Technically, wouldn’t this be “other-tracking,” not “self-tracking,” when Big Brother of Big Biz is doing this?
I just got back from a conference on education and tech and I wished I checked this out earlier. Frederick Winslow Taylor has a lot to do with why schools are the way they are. It is disturbing to see his spectre rising yet again.
Thanks a lot for writing and posting this, Nicholas.
I agree, SocraticGadfly. It will be “other tracking” or simply “tracking.” But it will be called something quite clever and misleading, of course.
“Smart tracking,” perhaps?
Nick
We were warned of this: http://bit.ly/13Zweho
Good post. Don’t miss/forget Jill Lepore’s article in the New Yorker from 2009 at http://www.newyorker.com/arts/critics/atlarge/2009/10/12/091012crat_atlarge_lepore.

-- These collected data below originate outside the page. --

(* ===== verification/Prelude.v ===== *)
(** * dexdo: a verification of the market, its accounting and its two clients

    dexdo is a client of an exchange for inference streams.  A seller lists a
    volume of ticks under a TokenContract, a buyer fills the listing with an
    escrow, the seller opens a stream, and after a probe tick the seller claims
    delivered tokens while the buyer can stop or dispute.  The crate
    [src/crates/core] holds the rules of that exchange in Rust: the parameters
    and formulas, the stream machine, the accounting before every money submit, a
    conservation ledger, the readers of the chain, and an offline backend
    ([market/mock.rs]) that implements the whole market over two files.  The
    crate [src/crates/dexdo] holds the two clients: the seller's runtime
    ([seller/]) and the buyer's ([buyer/]), with the command line around them.
    This library models those parts and proves what they promise.

    ** Parts and files

    The rules of the market (src/crates/core/src):
    - [Prelude] and [Text]: outcomes ([Ok], [Err], [Panic]) with their notation,
      integers at their machine width with checked, saturating and wrapping
      operations, stable sorting, and Rust strings as lists of characters.
    - [Params]: [params.rs]; [Settle]: [settle.rs], fee, rebate and burns;
      [Address]: [address.rs], the two spellings of an address.
    - [MarketTypes]: the records, enums and predicates of [market/types.rs] and its
      match cursor; [Getters], [GettersSafety]: its five strict decoders of contract
      getters.
    - [Machine]: [machine.rs], the tick-level stream machine.
    - [Conservation]: [market/deal_conservation.rs], the ledger of money flows.
    - [Accounting], [Quote]: [market/accounting.rs], escrow, quotes, pre-flight
      checks and monitor sums.
    - [MockDeal], [MockDealInv], [MockDealOps], [MockDealLive]: one deal of
      [market/mock.rs], its invariant by phase, its preservation, the exits that
      always succeed, the panics that never happen.
    - [MockMarket], [MockInvariant], [MockReach], [MockLife], [MockOrders]: the
      state file and every method of the backend, the market invariant, the step
      relation, the abstract lifecycle every call refines, subscription orders.
      [MockSafety], [MockReads] are the theorems about every run from
      an empty file, [MockSample] sample runs.
    - [Backend]: the part of the [ChainBackend] trait the drivers and the router
      call, as a class that the offline market implements, and the programs ([prog])
      the clients are written in.
    - [Json], [Diagnostics], [DiagnosticsSafety]: [onchain_diagnostics.rs], the
      verdict on a submit response; [WithdrawGate]: [note_withdraw_gate.rs] beside
      the guards of the contract; [Accumulator]: [accumulator.rs], exchange plans;
      [BookFold], [BookFoldSpec]: [chain/book_events.rs], the order book folded from
      its events; [Handover]: [handover.rs]; [ModelId]: [manifest.rs].

    The chain client (src/crates/core/src/chain/backends.rs and client.rs):
    - [Trace]: worlds that record the calls made on them, triples on the record,
      programs that always end, what a program learns from the calls it adds, and what
      each post of a record comes after.
    - [Rows]: the rows of a stored book as a view and as a strict scan for one deal,
      and the note's own record of its balance.
    - [Select], [SelectSpec]: the ask a buy would cross, beside the
      book's own walk, [_match] of InferenceOrderBook.sol.
    - [Buy]: a buy from its preflight to its fill, and the buyer's settled week.
      [BuySafety] has what each read teaches, [BuySpec] what a post comes after,
      [BuyDurable] the durable buy, the wait for its fill and the week, [BuySample]
      a desk with two deals.
    - [Seller]: the seller's backend, the coherent snapshot of a deal, the gas step, the
      bond, the confirmed writes and the offer; [SellerSafety]: what each signature
      comes after, what a call that returned has read, the one instant of a snapshot,
      and a deal at its stall.
    - [Settlement]: the five settlement actions of [client.rs], from the history
      check to the confirmed receipt; [Stop]: the explicit stop of [backends.rs] with
      its slot per deal.  [SettlementSafety], [SettlementSpec] and [StopSafety] are
      the theorems, [SettlementSample] sample runs.

    The seller (src/crates/dexdo/src/seller):
    - [Capacity], [CapacityRun], [CapacityInv], [CapacitySafety]: [capacity.rs],
      the durable delivery capacity under interleaved requests, failing writes and
      crashes.
    - [Advance], [AdvanceSafety]: [advance.rs], the claim driver; [Keeper],
      [KeeperDeal], [KeeperLive]: [keeper.rs], the subscription keeper.
    - [Offer], [Supervise]: [mod.rs] and [liveness.rs], the checks on the
      one resting ask, its startup, the confirmed cancel, the reap of an expired
      ask, supervision and relisting.  [LivenessSafety] logs every call of a world
      and has one lemma per program, [LivenessSpec] the theorems and a
      run that relists once.

    The buyer (src/crates/dexdo/src/buyer, cli):
    - [Verify]: [verify.rs], the checks on a stream; [Probe]:
      [mod.rs], the requests that make them; [Routing], [RoutingSafety]:
      [routing.rs], one buy across many sellers.
    - [Continuity], [ContinuitySafety]: [continuity.rs], the planner of deals.
    - [Session], [SessionSafety]: [api/mod.rs], how the service ends a deal;
      [Budget], [BudgetSafety]: the tokens a route may still deliver.
    - [Journal]: the durable money record of [cli/buyer.rs], from its validation and its
      older schemas to the submit over it, the reconciliation of a pending one by fills
      and by the book's facts, the resume, the adoption and the operator's close.
      [JournalSafety] keeps a law on the trace of a desk through every program,
      [JournalSpec] has the theorems and a desk with one note.
    - [Receipt], [ReceiptSpec]: [cli/settlement_receipt.rs], the
      settlement receipt and its exit gate.
    - [ClientSample]: sample runs of the clients.

    ** How the code is translated

    A method that reads and writes the backend is a function from the files to an
    outcome and the files it leaves; an error or an equal-value retry stores
    nothing.  Rust's unsigned integers are integers with the checked operation of
    the source written out; a [u64] addition the source leaves unchecked wraps.
    Each call of the clock is a separate argument of the backend ([t0] for the
    load, then [t1], [t2] in the order of the source), because the code reads the
    clock more than once in a call; a step requires them to be non-decreasing and
    to fit [i64].  A [panic!] or [unreachable!] is the outcome [Panic].  Error texts
    are fixed strings without the interpolated values.  The state file is kept as
    the store leaves it: the address fields are normalised by [reload_state] as
    serde does.  The hash behind an order id is a parameter ([order_id_of]), as is
    every protocol constant ([ProtocolConsts], with [canonical] as the shipped
    value).

    A client is a program ([prog] of [Backend]) over any world that offers the
    calls it makes, one class per group of calls ([ChainBackend], [SessionChain],
    [OfferBook], [Supervision], [SettlementChain], [BuyChain], [SellerChain],
    [MoneyDesk], [Clock], [Timer]);
    its theorems hold for every world, and the offline market is one.  Code that
    runs under a lock is one step ([Session], [Capacity]); atomics are one step per
    operation, in any order ([Budget]); a [select!] is the world's choice among the branches that are
    polled; [timeout_at] runs its program and then asks the world whether the timer
    had fired, so a cut program's answer is dropped.  The buyer's commands end in an
    error chain of their own and are written in a monad over the same states ([money] of
    [Journal]); a file is what the JSON library parses out of it, with the schema it
    declares, or an invalid document when a number of it is too large for that parser.  The lock of a note is a call that may be refused; another process may
    still change the file, and the theorems say when they need that it does not.  Ratios the source keeps in
    doubles are exact rationals.

    Loops of the source that wait on the outside take fuel, and running out is the
    separate result [None], never a value.  That they end is proved: the claim driver
    by [advance_terminates], the keeper by [keeper_ends_the_subscription], the reap
    by [reap_terminates], a settlement action by [settlement_actions_end], the wait for
    a fill by [fill_waits_end], a command over the money record by [money_commands_end], each with the fuel spelled out.  The readiness loop has
    the fuel of its own attempt limit.  Structural loops need none; the repeated
    prefix removal of [trim_start_matches] has the length of the text.

    ** What the theorems show

    Money: in every reachable file the amounts of a deal add up to its value, an
    ended deal has paid all of it out and settles in the independent ledger
    without a residue; a receipt that says "conserved" replays there too, and the
    exit gate passes nothing else.  Life: every call moves every contract by one
    step of the lifecycle; an order leaves the book once with its escrow.
    Progress: a buyer can always stop, a dispute always resolves, both to the unit, a
    never-opened deal is refunded, the keeper ends a subscription.  Bounds: claims are limited
    in volume and rate, move no money but weekly charges, and are backed by what was
    delivered beyond the probe; capacity and route grants are
    never oversold, probes stay within their grant.  Files and readers: no run over
    stable names leaves a file that fails to load, a money record that was written reads
    back when its numbers fit 64 bits, and is closed exactly by facts that prove its escrow released, an incremental read of the book is a full
    one, the getter decoders accept exactly what the contract can report, a submit
    response is accepted only when nothing in it reports a failure, the withdraw
    gate answers what the contract's guards would, the predicted ask is the one the
    book fills.  Money messages: a buy posts only over an unused deal, which the book's
    own walk fills when the client judged its rows rightly; a durable buy is written down before its first POST and
    takes no fill but its own; the buyer's command posts only over a record of that very
    message and of its own terms, removes the record only on proof, and posts nothing in
    recovery; a settlement action posts once and its receipt is
    proved by the deal's log, a STOP is posted again only after a POST that provably
    did not land.  The seller signs
    nothing without the reads that justify it, takes nothing as done before it has
    read it, and a snapshot is the deal at one instant.  Clients: a session's terminal
    write is its last, a route orders each seller of its ranking once, a cancelled or relisted ask rests on
    what the chain just said.

    The theorems on runs assume names that a store leaves unchanged ([stable]),
    32-byte keys and a forward clock; [public_name_bricks_the_file] shows what
    happens to a name that is not stable.  Theorems on progress also assume that
    the value of the deal fits 128 bits, where the code's checked sums would fail.

    ** What is not modelled

    The network side of the chain client (transport, ABI encoding, cryptography)
    and the Solidity contracts are external: where the clients rely on them they
    are parameters; of the contracts only the book's walk and the withdraw guards
    are written out.  Of the chain client the decoding of note events, provisioning,
    the facts a resumed buyer checks, and the seller's watched cancel and fill poll are
    not modelled; the seller's stop and the release of a dispute are those of
    [Settlement] behind a gas step.  The seller's gateway and its model upstream, and the buyer's
    HTTP handlers, are asynchronous servers around the parts above.  The command
    line parses arguments, keeps keys and prints; of it the receipt, the buyer's
    money record, the facts of the buyer's monitor and its recovery are modelled; the
    subscription store with its commands, the quote a buy starts from and the blocks
    printed to the operator are not.  Display texts, tracing
    and I/O errors outside [Capacity] are left out. *)
From Stdlib Require Export ZArith Lia Sorting.Sorted.
From stdpp Require Export prelude strings gmap fin_maps.
From stdpp Require Export list.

I think you’re on to something here. Discount card/data mining is already working well for the big grocery and drug store chains as well as most major retailers. Any consumer has a right not to participate, of course, but if they don’t, they will face raised prices. I could see these kinds of programs being framed in such a way that they appear to comply with the suggestion that consumers profit from their own data. Insurance is only the next logical step, and again, participating will appear to be the rational choice for consumers. There will probably soon be very few industries that don’t make similar discount programs the standard. The “quantified self” rhetoric might make good prepackaged PR, but I’d agree that the quantified customer or employ will be the broader phenomenon.
Using numbers and systems to achieve self-actualization does indeed label someone a tool-maker for many reasons.
Although I hate Google’s algorithmic snooping of my e-mail, I don’t especially mind the super market tracking my purchases and then coincidentally giving me coupons for snickers and nachos, but this level of work force monitoring is scary as all get out. It seems designed to create an all too obedient workforce, prior apparently to replacing said workforce by machines.
So what does management do if they track too many people in one place at one time, possibly complaining about the working conditions, remove their workers’ monitoring devices and boot them out the door? The last paragraph of this piece was both depressing and chilling, because “tool of control” seems right on the money for what’s happening to what many of us once thought of as a “tool of liberation.”